ChrisWeigant.com

What About The House?

[ Posted Monday, January 22nd, 2018 – 18:19 PST ]

The Senate Democrats ended their government shutdown today, not with a bang but with a whimper. They did not achieve their stated objective, to force a vote on a bill to save the DACA program, but they did at least raise awareness of the issue in Washington, so it can't conveniently be swept under a rug for the foreseeable future. The moderates and the Democratic Senate leadership point to a rather squishy promise made by Mitch McConnell to hold a floor vote on a DACA bill at some point in the next two months, which was apparently enough of a commitment to assuage the fears of a majority of Democratic senators for now. But lost in all the recriminations is one glaring question: what about the House?

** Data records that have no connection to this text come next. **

(** A rendered prompt is one system message - the configured one -, the conversation in its
    order and with its roles, the memory if there is any, and the input last.  A user message of
    the requester stands as it is; one of anybody else is headed by an alias, and two are
    headed by the same alias exactly when they are of the same principal. *)
Theorem prompts_tell_speakers_apart system_prompt request prompt : render system_prompt request = inr prompt ->
  exists aliases : string -> option string,
    pe_messages prompt = [MkPromptMessage ROLE_SYSTEM system_prompt] ++
      ((fun m => history_message m (if cm_from_user m then p ← cm_principal_id m; aliases p else None)) <$> cc_messages (rq_conversation request)) ++
      memory_messages (rq_conversation request) ++ [MkPromptMessage ROLE_USER (text_of (rq_input request))] /\
    aliases (rs_principal_id (rq_scope request)) = None /\
    (forall m p, m ∈ cc_messages (rq_conversation request) -> cm_from_user m = true -> cm_principal_id m = Some p -> p <> rs_principal_id (rq_scope request) ->
       is_Some (aliases p)) /\
    (forall p1 p2 a, aliases p1 = Some a -> aliases p2 = Some a -> p1 = p2).
Proof.
  unfold render. intros ([aliases history] & Hf & Hp)%ebind_inr.
  assert (rendered (rs_principal_id (rq_scope request)) (cc_messages (rq_conversation request)) aliases history) as [Hh Hal Hnd Hk].
  { apply (efold_ind (fun dn st => rendered (rs_principal_id (rq_scope request)) dn st.1 st.2)) in Hf; [done| |].
    - split; [done..|constructor|]. intros m p Hm. by apply not_elem_of_nil in Hm.
    - intros dn m rest st st' _ Hr Hs. by eapply history_step_rendered. }
  simpl in Hp. injection Hp as <-.
  exists (fun p => if decide (p = rs_principal_id (rq_scope request)) then None else dget p aliases). split_and!.
  - simpl. f_equal. f_equal. rewrite Hh. apply list_fmap_ext. intros i m _. f_equal. unfold heading.
    destruct (cm_from_user m); [|done]. destruct (cm_principal_id m) as [p|]; simpl; repeat case_decide; simplify_eq/=; done.
  - by rewrite decide_True.
  - intros m p Hm Hu Hp Hne. rewrite decide_False by done. by eapply Hk.
  - intros p1 p2 a. do 2 (case_decide; [done|]). intros H1 H2.
    apply dget_elem, list_elem_of_lookup in H1 as [i Hi]. apply dget_elem, list_elem_of_lookup in H2 as [j Hj].
    assert (aliases.*2 !! i = Some a) as Hi2 by (by rewrite list_lookup_fmap, Hi). assert (aliases.*2 !! j = Some a) as Hj2 by (by rewrite list_lookup_fmap, Hj).
    rewrite Hal, list_lookup_fmap in Hi2, Hj2. 
    apply fmap_Some in Hi2 as (n1 & Hn1 & ->), Hj2 as (n2 & Hn2 & Heq). apply participant_inj in Heq as <-.
    assert (i = j) as -> by (by eapply NoDup_lookup; [apply NoDup_seq|..]). congruence.
Qed.

(** ** A conversation of three *)
Definition demo_said (who : string) (what : string) : ConversationMessage := MkConversationMessage true (JStr what) (Some who) 0.
Definition demo_request : RunRequest :=
  MkRunRequest "r1" (MkRequestScope (MkScopePath AGENT (Some "acme") (Some "crm") (Some "a1") None) "ann" "web" ∅ "run" "" "" None) "g1" (JStr "Count.")
    (MkConversationContext [demo_said "bob" "Hi."; demo_said "ann" "Hello."; demo_said "eve" "Me too."; demo_said "bob" "Bye."] false "" "" false)
    true (MkExecutionBudget 4 5 1 44900000) None.
Definition demo_prompt : PromptEnvelope :=
  MkPromptEnvelope [MkPromptMessage ROLE_SYSTEM "Help."; history_message (demo_said "bob" "Hi.") (Some "participant-1"); MkPromptMessage ROLE_USER "Hello.";
      history_message (demo_said "eve" "Me too.") (Some "participant-2"); history_message (demo_said "bob" "Bye.") (Some "participant-1");
      MkPromptMessage ROLE_USER "Count."]
    [("run_id", JStr "r1"); ("tenant_id", JStr "acme"); ("product_id", JStr "crm"); ("conversation_truncated", JBool false); ("memory_degraded", JBool false)].
Lemma demo_rendered : render "Help." demo_request = inr demo_prompt.
Proof. vm_compute. reflexivity. Qed.

Definition demo_swap (s : string) : string := if decide (s = "bob") then "eve" else if decide (s = "eve") then "bob" else s.
Lemma demo_swap_inj : Inj eq eq demo_swap.
Proof. intros s t. unfold demo_swap. repeat case_decide; congruence. Qed.

Lemma prompts_hide_participants_witness : render "Help." (renamed demo_swap demo_request) = inr demo_prompt.
Proof. exact (eq_trans (@prompts_hide_participants demo_swap demo_swap_inj "Help." demo_request eq_refl) demo_rendered). Defined.

Lemma prompts_tell_speakers_apart_witness : exists aliases : string -> option string, aliases "ann" = None /\ is_Some (aliases "bob") /\ aliases "bob" <> aliases "eve".
Proof.
  destruct (prompts_tell_speakers_apart "Help." demo_request demo_prompt demo_rendered) as (aliases & _ & Hann & Hall & Hinj).
  exists aliases. destruct (Hall (demo_said "bob" "Hi.") "bob") as [a Ha]; [by left|done..|]. split; [exact Hann|]. split; [by exists a|].
  intros Heq. rewrite Ha in Heq. by pose proof (Hinj "bob" "eve" a Ha (eq_sym Heq)).
Defined.
End Prompts.

Module Reflection.
Import Models Tasks.

Record SinglePassModelReflectionStrategy : Type := MkReflection {
  rf_route_id : string;
  rf_system_prompt : string;
  rf_model : option string;
  rf_temperature : option pyfloat;
  rf_max_output_tokens : Z;
}.

(** [__post_init__] *)
Definition reflection_strategy (s : SinglePassModelReflectionStrategy) : res SinglePassModelReflectionStrategy :=
  require negb (is_blank (rf_route_id s)) else ValueError ;;
  require negb (is_blank (rf_system_prompt s)) else ValueError ;;
  Ok s.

Before we get to that, though, let's take a look at where Democrats currently find themselves. The Dreamers and their advocates are pretty upset with the party, and they have good reason to be angry. When President Trump announced he was singlehandedly ending the DACA program, Democrats swore up and down it would be one of their highest priorities in Congress. They promised that they wouldn't agree to a budget unless the DACA problem was fixed by the end of 2017. Since they made those promises, they voted -- twice -- to kick the budget can down the road without addressing DACA (once in early December, once at the end of December). This was a slap in the face to the Dreamers, so they were already pretty upset with congressional Democrats even before the recent shutdown.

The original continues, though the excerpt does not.